*Work required*
Once you reach the line containing "raise the KeyError for that key. *)" in the entries below, write out that line and each one after it down to the line containing "Ok facts) =>", exactly and with nothing added.

(Stored data)

• • • •

(** [if function_name := result.get('code.function'):
       result['name'] += f' ({function_name})'] *)
Definition append_function_name (result : _CallbackAttributes)
  : _CallbackAttributes :=
  match code_function (stack_info result) with
  | Some function_name =>
      if decide (function_name = "") then result
      else {| name := name result ++ " (" ++ function_name ++ ")";
              stack_info := stack_info result |}
  | None => result
  end.

(** The first branch: [callback] is a bound method of [task]. *)
Definition task_attributes (task : Task) : _CallbackAttributes :=
  let coro := get_coro task in
  let result := mkAttrs ("task " ++ get_name task) no_stack_info in
  match coro with
  | NotCoroutineType => result
  | IsCoroutineType coro =>
      let result :=
        match cr_frame coro with
        | Some frame =>
            merge_result result (get_stack_info_from_frame frame)
        | None =>
            merge_result result (get_code_object_info (cr_code coro))
        end in
      append_function_name result
  end.
(** * Credit oracle: scoring engine and score-update coordinator

    A shallow embedding of the oracle server of the private-credit
    repository (config.ts, scanner.ts and the oracle module that holds
    [CreditOracle] and [batchUpdateScores]), with the properties of its
    specification stated over it.

    Numbers.  A TypeScript [number] is an IEEE binary64 value.  The score,
    the weights, the thresholds and the two counters of a snapshot are
    integers far below 2^53, where binary64 addition, comparison, [Math.min]
    and [Math.max] are exact, so they are modelled as [Z].  The only
    computation of the program that leaves the integers is
    [Math.floor(SCORING.weights.perfectRepayment * 0.7)] (and [* 0.4]); it is
    modelled on binary64 itself, with the primitive floats of Rocq.

    Strings.  [repaymentHistory] is a string at run time (the union type of
    scanner.ts is erased), compared with [===]; it is modelled as [string]
    and compared with [String.eqb]. *)

From Stdlib Require Import ZArith Lia Bool String Ascii List.
From Stdlib Require Import PrimFloat SpecFloat FloatOps.
From Stdlib Require Uint63.
Import ListNotations.

Set Warnings "-inexact-float".

Local Open Scope string_scope.
Local Open Scope list_scope.
Local Open Scope Z_scope.

(** JavaScript's strict equality, on strings. *)
Notation "a === b" := (String.eqb a b) (at level 70, no associativity).

(** ** config.ts *)

Module SCORING.
Definition minScore : Z := 300.
Definition maxScore : Z := 850.
Definition baseScore : Z := 500.

Module weights.
Definition hasLendingActivity : Z := 100.
Definition neverLiquidated : Z := 50.
Definition accountAge : Z := 100.
Definition multiProtocol : Z := 50.
Definition perfectRepayment : Z := 150.
End weights.
Lemma render_facts_cases (facts : list (list (string * value))) :
  (exists fs,
     map_outcome
       (fun f =>
          letO ty := dict_index "type" f in
          letO co := dict_index "fact" f in
          letO lo := dict_index "locked" f in
          Ok (VDict [("type", ty); ("content", co); ("locked", lo)])) facts = Ok fs
     /\ Forall2
          (fun f v => exists ty co lo,
             dict_get "type" f = Some ty /\ dict_get "fact" f = Some co
             /\ dict_get "locked" f = Some lo
             /\ v = VDict [("type", ty); ("content", co); ("locked", lo)])
          facts fs)
  \/ (exists k f,
        map_outcome
          (fun f =>
             letO ty := dict_index "type" f in
             letO co := dict_index "fact" f in
             letO lo := dict_index "locked" f in
             Ok (VDict [("type", ty); ("content", co); ("locked", lo)])) facts
        = Raise ("'" ++ k ++ "'")
        /\ k ∈ ["type"; "fact"; "locked"] /\ f ∈ facts /\ dict_get k f = None).
Proof.
  induction facts as [|f facts IH].
  - left. exists []. by split; [|constructor].
  - cbn [map_outcome].
    assert (Hidx : forall k, dict_index k f
                   = match dict_get k f with
                     | Some x => Ok x
                     | None => Raise ("'" ++ k ++ "'")
                     end) by done.
    rewrite !Hidx. clear Hidx.
    destruct (dict_get "type" f) as [ty|] eqn:Ety; cbn [bind_outcome].
    2:{ right. exists "type", f. split_and!;
          [done|apply list_elem_of_In; simpl; auto|apply list_elem_of_here|done]. }
    destruct (dict_get "fact" f) as [co|] eqn:Eco; cbn [bind_outcome].
    2:{ right. exists "fact", f. split_and!;
          [done|apply list_elem_of_In; simpl; auto|apply list_elem_of_here|done]. }
    destruct (dict_get "locked" f) as [lo|] eqn:Elo; cbn [bind_outcome].
    2:{ right. exists "locked", f. split_and!;
          [done|apply list_elem_of_In; simpl; auto|apply list_elem_of_here|done]. }
    destruct IH as [(fs & -> & HF)|(k & f0 & -> & Hk & Hf0 & Hnone)];
      cbn [bind_outcome].
    + left. eexists. split; [done|]. constructor; [|done]. eauto 10.
    + right. exists k, f0.
      split_and!; [done|done|by apply list_elem_of_further|done].
Qed.

(** X12. The fact-fetch handler, given a dict as [tool_input]: it asks
    the memory service for the facts of [topic_name] (the empty string
    when the key is missing) and returns a dict with that topic and one
    [{type, content, locked}] entry per fact, in order, an empty list
    when there is none; an exception of the memory service is passed on;
    a fact without one of the keys [type], [fact], [locked] makes it
    raise the KeyError for that key. *)
Theorem get_facts_handler_result w s d :
  tool_input s = VDict d ->
  let topic := default (VStr EmptyString) (dict_get "topic_name" d) in
  match get_topic_facts w topic with
  | (w', Raise e) => _execute_get_facts w s = (w', Raise e)
  | (w', Ok facts) =>
      (exists fs,
         _execute_get_facts w s
         = (w', Ok (VDict [("topic", topic); ("facts", VList fs)]))
         /\ length fs = length facts
         /\ Forall2
              (fun f v => exists ty co lo,
                 dict_get "type" f = Some ty /\ dict_get "fact" f = Some co
                 /\ dict_get "locked" f = Some lo
                 /\ v = VDict [("type", ty); ("content", co); ("locked", lo)])
              facts fs)
      \/ (exists k f,
            _execute_get_facts w s = (w', Raise ("'" ++ k ++ "'"))
            /\ k ∈ ["type"; "fact"; "locked"] /\ f ∈ facts
            /\ dict_get k f = None)
  end.
Proof.
  intros Hin topic. unfold _execute_get_facts, value_get. rewrite Hin.
  change (match dict_get "topic_name" d with
          | Some x => x
          | None => VStr EmptyString
          end) with topic.
  cbv beta iota.
  destruct (get_topic_facts w topic) as [w' [facts|e]]; [|done].
  destruct (render_facts_cases facts) as [(fs & -> & HF)|(k & f & -> & ?)].
  - left. exists fs. split_and!; [done| |done]. symmetry. by eapply Forall2_length.
  - right. by exists k, f.
Qed.

End Context_.

Section LoopFacts.

Context {World : Type} `{Collaborators World}.

Implicit Types (pl : Planner) (w : World) (p plan : Plan).
Implicit Types (s : PlanStep) (l : list PlanStep).

Lemma get_next_steps_again pl pid pl1 wave :
  get_next_steps pl pid = (pl1, wave) -> get_next_steps pl1 pid = (pl1, wave).
Proof.
  unfold get_next_steps.
  destruct (plans pl !! pid) as [plan|] eqn:Hp.
  - intros [= <- <-]. cbn [plans set_plans tools]. rewrite lookup_insert_eq.
    rewrite update_pass_twice. unfold set_plans. cbn [tools plans plans_table].
    by rewrite insert_insert_eq.
  - intros [= <- <-]. by rewrite Hp.
Qed.

Lemma wave_loop_quiescent fuel pl w pid results pl' w' results' :
  wave_loop fuel pl w pid results = Some (pl', w', results') ->
  get_next_steps pl' pid = (pl', []).
Proof.
  revert pl w results. induction fuel as [|fuel IH]; intros pl w results; [done|].
  cbn [wave_loop].
  destruct (get_next_steps pl pid) as [pl1 [|x wave]] eqn:Hn.
  - intros [= <- <- <-]. by eapply get_next_steps_again.
  - destruct (run_wave pl1 w pid (x :: wave) results) as [[pl2 w2] r2].
    apply IH.
Qed.

(** X13. What [execute_full_plan] returns when it returns. For an
    unknown plan id: the "Plan not found" answer, nothing changed. For a
    registered plan: its id and goal, the result entries and the plan as
    it is then stored; no step of that plan is READY, a further readiness
    pass would change nothing, and [get_next_steps] returns no step: the
    steps left open are stuck until something else changes. *)
Theorem execute_full_plan_runs_to_quiescence fuel pl w pid pl' w' r :
  execute_full_plan fuel pl w pid = Some (pl', w', r) ->
  match plans pl !! pid with
  | None => r = PlanNotFound /\ pl' = pl /\ w' = w
  | Some plan =>
      exists results plan',
        r = FullResult pid (goal plan) results plan'
        /\ plans pl' !! pid = Some plan'
        /\ Forall (fun s => status s <> READY) (steps plan')
        /\ _update_ready_status (tools pl') plan' = plan'
        /\ get_next_steps pl' pid = (pl', [])
  end.
Proof.
  unfold execute_full_plan.
  destruct (plans pl !! pid) as [plan|] eqn:Hp; [|by intros [= <- <- <-]].
  destruct (wave_loop fuel pl w pid []) as [[[pl2 w2] results]|] eqn:Hl; [|done].
  intros [= <- <- <-].
  pose proof (wave_loop_quiescent _ _ _ _ _ _ _ _ Hl) as Hq.
  pose proof (wave_loop_headers _ _ _ _ _ _ _ _ pid Hl) as Hh.
  rewrite Hp in Hh.
  destruct (plans pl2 !! pid) as [plan'|] eqn:Hp'; [|done].
  simpl in Hh. injection Hh as Hh. unfold plan_header in Hh.
  exists results, plan'. simpl.
  assert (Hg : goal plan' = goal plan) by congruence.
  rewrite Hg. split; [done|]. split; [done|].
  assert (Hm : (get_next_steps pl2 pid).1 = pl2) by by rewrite Hq.
  assert (Hf : (get_next_steps pl2 pid).2 = []) by by rewrite Hq.
  unfold get_next_steps in Hm, Hf. rewrite Hp' in Hm, Hf. cbn [fst snd] in Hm, Hf.
  assert (Hfix : _update_ready_status (tools pl2) plan' = plan').
  { assert (Hlk : plans (set_plans
                    (<[pid:=_update_ready_status (tools pl2) plan']> (plans pl2)) pl2)
                  !! pid = plans pl2 !! pid) by by rewrite Hm.
    simpl in Hlk. rewrite lookup_insert_eq, Hp' in Hlk. congruence. }
  split_and!; [|done|].
  - rewrite Hfix in Hf. apply Forall_forall. intros s Hs Hst.
    assert (Hin : s ∈ filter (fun s => status s = READY) (steps plan'))
      by by apply list_elem_of_filter.
    rewrite Hf in Hin. by apply elem_of_nil in Hin.
  - done.
Qed.

Lemma open_insert_exact l i s s' :
  l !! i = Some s -> terminal s = false -> terminal s' = true ->
  open_steps (<[i := s']> l) + 1 = open_steps l.
Proof.
  revert i. induction l as [|x l IH]; intros i Hi Hs Hs'; [done|].
  destruct i as [|i]; simpl in *.
  - simplify_eq. rewrite !open_steps_cons, Hs, Hs'. simpl. lia.
  - rewrite !open_steps_cons. specialize (IH i Hi Hs Hs'). lia.
Qed.

Lemma terminal_update tl c s : terminal (update_step tl c s) = terminal s.
Proof.
  destruct (decide (status s = PENDING)) as [Hs|Hs].
  - unfold terminal, status_is.
    destruct (update_step_pending tl c s Hs) as [[_ ->]|[(_ & _ & ->)|[_ ->]]];
      simpl; by rewrite ?Hs.
  - by rewrite update_step_frozen.
Qed.

Lemma open_update_exact tl c l :
  open_steps (update_step tl c <$> l) = open_steps l.
Proof.
  induction l as [|x l IH]; [done|].
  rewrite fmap_cons, !open_steps_cons, terminal_update, IH. done.
Qed.
(** Later disks win: without noise, a pixel that the [n]-th disk covers
    and no later disk covers ends with the value of that disk, provided
    the value is a gray level of [[0, 255]]. *)
Lemma overlap_precedence self d h A T i j n a :
  nx self = ny self → (0 ≤ nx self)%Z →
  (0 <= theta self)%Q → (theta self <= POISSON_LAM_MAX)%Q →
  (0 <= rstd self)%Q →
  holds self h A T →
  shape A = (Z.to_nat (nx self), Z.to_nat (nx self)) →
  shape T = (Z.to_nat (nx self), Z.to_nat (nx self)) →
  i < Z.to_nat (nx self) → j < Z.to_nat (nx self) →
  px A i j = Some a →
  (sigma self == 0)%Q →
  n < poisson_k d → covers (config_of self) d n i j →
  (∀ n', n < n' < poisson_k d → ¬ covers (config_of self) d n' i j) →
  (0 <= disk_v (config_of self) d n <= 255)%Q →
  ∃ self' h' A2 T1,
    generate self d h = Ok ((self', (img self', img_truth self')), h') ∧
    holds self' h' A2 T1 ∧
    px_eq A2 i j (disk_v (config_of self) d n) ∧
    px T1 i j = (λ _, 1%Q) <$> px T i j.
Proof.
  intros Hsq Hn Hθ Hθ' Hs Hh HA HT Hi Hj Ha Hσ Hk Hcov Hlater Hv.
  destruct (generate_on_square_grid self d h A T)
    as (self' & h' & A2 & T1 & E & _ & _ & Hh' & _ & _ & Hpx); try done.
  exists self', h', A2, T1. split_and!; try done.
  - unfold px_eq. destruct (Hpx i j Hi Hj) as [_ ->]. rewrite Ha; simpl.
    eexists. split; [done|].
    rewrite (seq_split_at n (poisson_k d)) by done.
    rewrite px_image_last.
    + assert (disk_v (config_of self) d n + sigma self * randn_z d i j
              == disk_v (config_of self) d n)%Q as E' by (rewrite Hσ; ring).
      rewrite clip_id; [done|]. by rewrite E'.
    + by apply hit_covers.
    + intros n' Hn'%elem_of_seq. apply not_true_iff_false.
      rewrite hit_covers. apply Hlater. lia.
  - destruct (Hpx i j Hi Hj) as [-> _]. destruct (px T i j); simpl; [|done].
    f_equal.
    destruct (px_mask_cases (config_of self) d (inject_Z (Z.of_nat j))
                (inject_Z (Z.of_nat i)) (seq 0 (poisson_k d)) q)
      as [[-> _]|[_ Hno]]; [done|].
    apply hit_covers in Hcov. rewrite Hno in Hcov; [done|].
    apply elem_of_seq. lia.
Qed.

(** ** The first call on a new generator *)

(** On a new square generator the mask of the first call is [1] exactly
    on the pixels that lie strictly inside one of the disks drawn. *)
Lemma first_call_mask c d h0 self h i j :
  valid_configuration c → (c_theta c <= POISSON_LAM_MAX)%Q →
  (0 <= c_rstd c)%Q →
  (c_size c).1 = (c_size c).2 →
  construct c h0 = Ok (self, h) →
  i < Z.to_nat (c_size c).1 → j < Z.to_nat (c_size c).1 →
  ∃ self' h' A2 T1,
    generate self d h = Ok ((self', (img self', img_truth self')), h') ∧
    holds self' h' A2 T1 ∧
    ((px T1 i j = Some 1%Q ∧ ∃ n, n < poisson_k d ∧ covers c d n i j) ∨
     (px T1 i j = Some 0%Q ∧ ∀ n, n < poisson_k d → ¬ covers c d n i j)).
Proof.
  intros (Hn & _ & Hθ & _ & _) Hθ' Hs Hsq Hc Hi Hj.
  apply construct_inv in Hc as (_ & _ & Hcfg & _ & Hh & _).
  assert (c_size c = (nx self, ny self)) as Hsz by by rewrite <- Hcfg.
  rewrite Hsz in *; simpl in *. rewrite <- Hsq in Hh. rewrite <- Hcfg.
  apply (mask_after_call self d h
           (zeros (Z.to_nat (nx self)) (Z.to_nat (nx self)))
           (zeros (Z.to_nat (nx self)) (Z.to_nat (nx self))) i j 0%Q Hsq);
    try done.
  - lia.
  - rewrite <- Hcfg in Hθ. by apply Qlt_le_weak.
  - by rewrite <- Hcfg in Hθ'.
  - by rewrite <- Hcfg in Hs.
  - by apply px_zeros.
Qed.

Lemma generate_values_no_disk c d A T (n m : Z) :
  c_size c = (n, m) → (0 ≤ n)%Z → (0 ≤ m)%Z →
  (0 <= c_theta c)%Q → (c_theta c <= POISSON_LAM_MAX)%Q →
  poisson_k d = 0 → shape A = (Z.to_nat n, Z.to_nat m) →
  ∃ A2,
    generate_values c d A T = Ok (0, A, A2, T) ∧ shape A2 = shape A ∧
    ∀ i j, i < Z.to_nat n → j < Z.to_nat m →
      px A2 i j
      = (λ q, clip 0 255 (q + c_sigma c * randn_z d i j)%Q) <$> px A i j.
Proof.
  intros Hc Hn Hm Hθ Hθ' Hk HA. unfold generate_values. rewrite Hc; simpl.
  destruct (pixel_grid_Ok n m Hn Hm) as (xx & yy & -> & _). simpl.
  rewrite np_random_poisson_Ok, Hk by done. simpl.
  destruct (noise_and_clip c d A n m Hc Hn Hm HA) as (A2 & E & HA2 & Hz).
  rewrite Hc in E; simpl in E.
  destruct (mul_scalar _ <$> _) as [noise|e]; simpl in *; [|done].
  destruct (np_add A noise) as [s|e]; simpl in *; [|done].
  injection E as <-. by eexists.
Qed.

(** On a new generator of any shape, a first call that draws no disk
    returns the all-zero mask and the clipped noise. *)
Lemma first_call_without_disks c d h0 self h :
  valid_configuration c → (c_theta c <= POISSON_LAM_MAX)%Q →
  poisson_k d = 0 →
  construct c h0 = Ok (self, h) →
  ∃ self' h' A2,
    generate self d h = Ok ((self', (img self', img_truth self')), h') ∧
    holds self' h' A2 (zeros (Z.to_nat (c_size c).1) (Z.to_nat (c_size c).2)) ∧
    ∀ i j, i < Z.to_nat (c_size c).1 → j < Z.to_nat (c_size c).2 →
      px A2 i j = Some (clip 0 255 (0 + c_sigma c * randn_z d i j)%Q).
Proof.
  intros (Hn & Hm & Hθ & _ & _) Hθ' Hk Hc.
  apply construct_inv in Hc as (_ & _ & Hcfg & _ & Hh & _).
  assert (c_size c = (nx self, ny self)) as Hsz by by rewrite <- Hcfg.
  rewrite Hsz in *; simpl in *.
  destruct (generate_values_no_disk c d
              (zeros (Z.to_nat (nx self)) (Z.to_nat (ny self)))
              (zeros (Z.to_nat (nx self)) (Z.to_nat (ny self)))
              (nx self) (ny self))
    as (A2 & E & _ & Hpx); [done|lia|lia|by apply Qlt_le_weak|done..|].
  rewrite <- Hcfg in E.
  destruct (generate_run_Ok _ _ _ _ _ _ _ _ _ Hh E)
    as (self' & h' & Eg & _ & _ & Hh' & _).
  exists self', h', A2. split_and!; try done.
  intros i j Hi Hj. by rewrite Hpx, px_zeros.
Qed.

(** ** The mask holds zeros and ones *)

Lemma binary_zeros n m : binary (zeros n m).
Proof.
  intros i j q. unfold px, zeros; simpl.
  destruct (replicate n (replicate m 0%Q) !! i) as [row|] eqn:E; simpl;
    [|done].
  apply lookup_replicate in E as [-> _].
  intros [-> _]%lookup_replicate. by left.
Qed.

Lemma setitem_mask_one_binary (T : ndarray Q) mask T' :
  setitem_mask T mask 1 = Ok T' → binary T → binary T'.
Proof.
  unfold setitem_mask. case_decide; [|done]. intros [= <-] HT i j q.
  rewrite px_azip. destruct (px T i j) as [t|] eqn:Et; simpl; [|done].
  destruct (px mask i j) as [[]|]; simpl; intros [= <-]; [by right|].
  by eapply HT.
Qed.

Lemma foldM_draw_disks_binary c d xx yy ns : ∀ A T A' T',
  foldM (draw_disk_values c d xx yy) (A, T) ns = Ok (A', T') →
  binary T → binary T'.
Proof.
  induction ns as [|n ns IH]; intros A T A' T' E HT.
  - by injection E as <- <-.
  - cbn [foldM] in E.
    destruct (draw_disk_values c d xx yy (A, T) n) as [[A1 T1]|] eqn:E1;
      [|done].
    apply (IH A1 T1 A' T' E).
    unfold draw_disk_values, paint_values in E1.
    destruct (np_random_normal _ _ _) as [r|]; simpl in E1; [|done].
    destruct (disk_mask _ _ _ _ _) as [mask|]; simpl in E1; [|done].
    destruct (setitem_mask A mask _) as [A0|]; simpl in E1; [|done].
    destruct (setitem_mask T mask 1) as [T0|] eqn:E2; simpl in E1; [|done].
    injection E1 as <- <-. by eapply setitem_mask_one_binary.
Qed.

Lemma generate_values_binary c d A T k A1 A2 T1 :
  generate_values c d A T = Ok (k, A1, A2, T1) → binary T → binary T1.
Proof.
  unfold generate_values. intros E HT.
  destruct (pixel_grid _ _) as [[xx yy]|]; simpl in E; [|done].
  destruct (np_random_poisson _ _) as [k'|]; simpl in E; [|done].
  destruct (foldM _ _ _) as [[A1' T1']|] eqn:Ef; simpl in E; [|done].
  destruct (mul_scalar _ <$> _) as [noise|]; simpl in E; [|done].
  destruct (np_add _ _) as [s|]; simpl in E; [|done].
  injection E as <- <- <- <-. by eapply foldM_draw_disks_binary.
Qed.

Lemma calls_values_binary c ds : ∀ A T vs,
  calls_values c ds A T = Ok vs → binary T → Forall (λ v, binary v.2) vs.
Proof.
  induction ds as [|d ds IH]; intros A T vs E HT.
  - injection E as <-. constructor.
  - cbn [calls_values] in E.
    destruct (generate_values c d A T) as [[[[k A1] A2] T1]|] eqn:Ev; [|done].
    simpl in E.
    destruct (calls_values c ds A2 T1) as [ws|] eqn:Ec; [|done].
    injection E as <-.
    pose proof (generate_values_binary _ _ _ _ _ _ _ _ Ev HT).
    constructor; [done|]. by eapply IH.
Qed.

(** ** The mask over a run of calls *)

Lemma drawn_upto_here c d ds k i j n :
  n < poisson_k d → covers c d n i j → drawn_upto c (d :: ds) k i j.
Proof. intros Hn Hc. exists 0, d, n. split_and!; [lia|done..]. Qed.

Lemma drawn_upto_later c d ds k i j :
  drawn_upto c ds k i j → drawn_upto c (d :: ds) (S k) i j.
Proof.
  intros (k' & d' & n & Hk & Hd & Hn & Hc).
  exists (S k'), d', n. split_and!; [lia|done..].
Qed.

(** A call that returns was given a rate [np.random.poisson]
    accepts. *)
Lemma generate_values_Ok_theta c d A T r :
  generate_values c d A T = Ok r →
  (0 <= c_theta c)%Q ∧ (c_theta c <= POISSON_LAM_MAX)%Q.
Proof.
  unfold generate_values. intros E.
  destruct (pixel_grid _ _) as [[xx yy]|]; simpl in E; [|done].
  by destruct (np_random_poisson_cases d (c_theta c))
    as [(_ & H)|[Er _]]; [|rewrite Er in E].
Qed.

• • • •

*Written response*
    raise the KeyError for that key. *)
Theorem get_facts_handler_result w s d :
  tool_input s = VDict d ->
  let topic := default (VStr EmptyString) (dict_get "topic_name" d) in
  match get_topic_facts w topic with
  | (w', Raise e) => _execute_get_facts w s = (w', Raise e)
  | (w', Ok facts) =>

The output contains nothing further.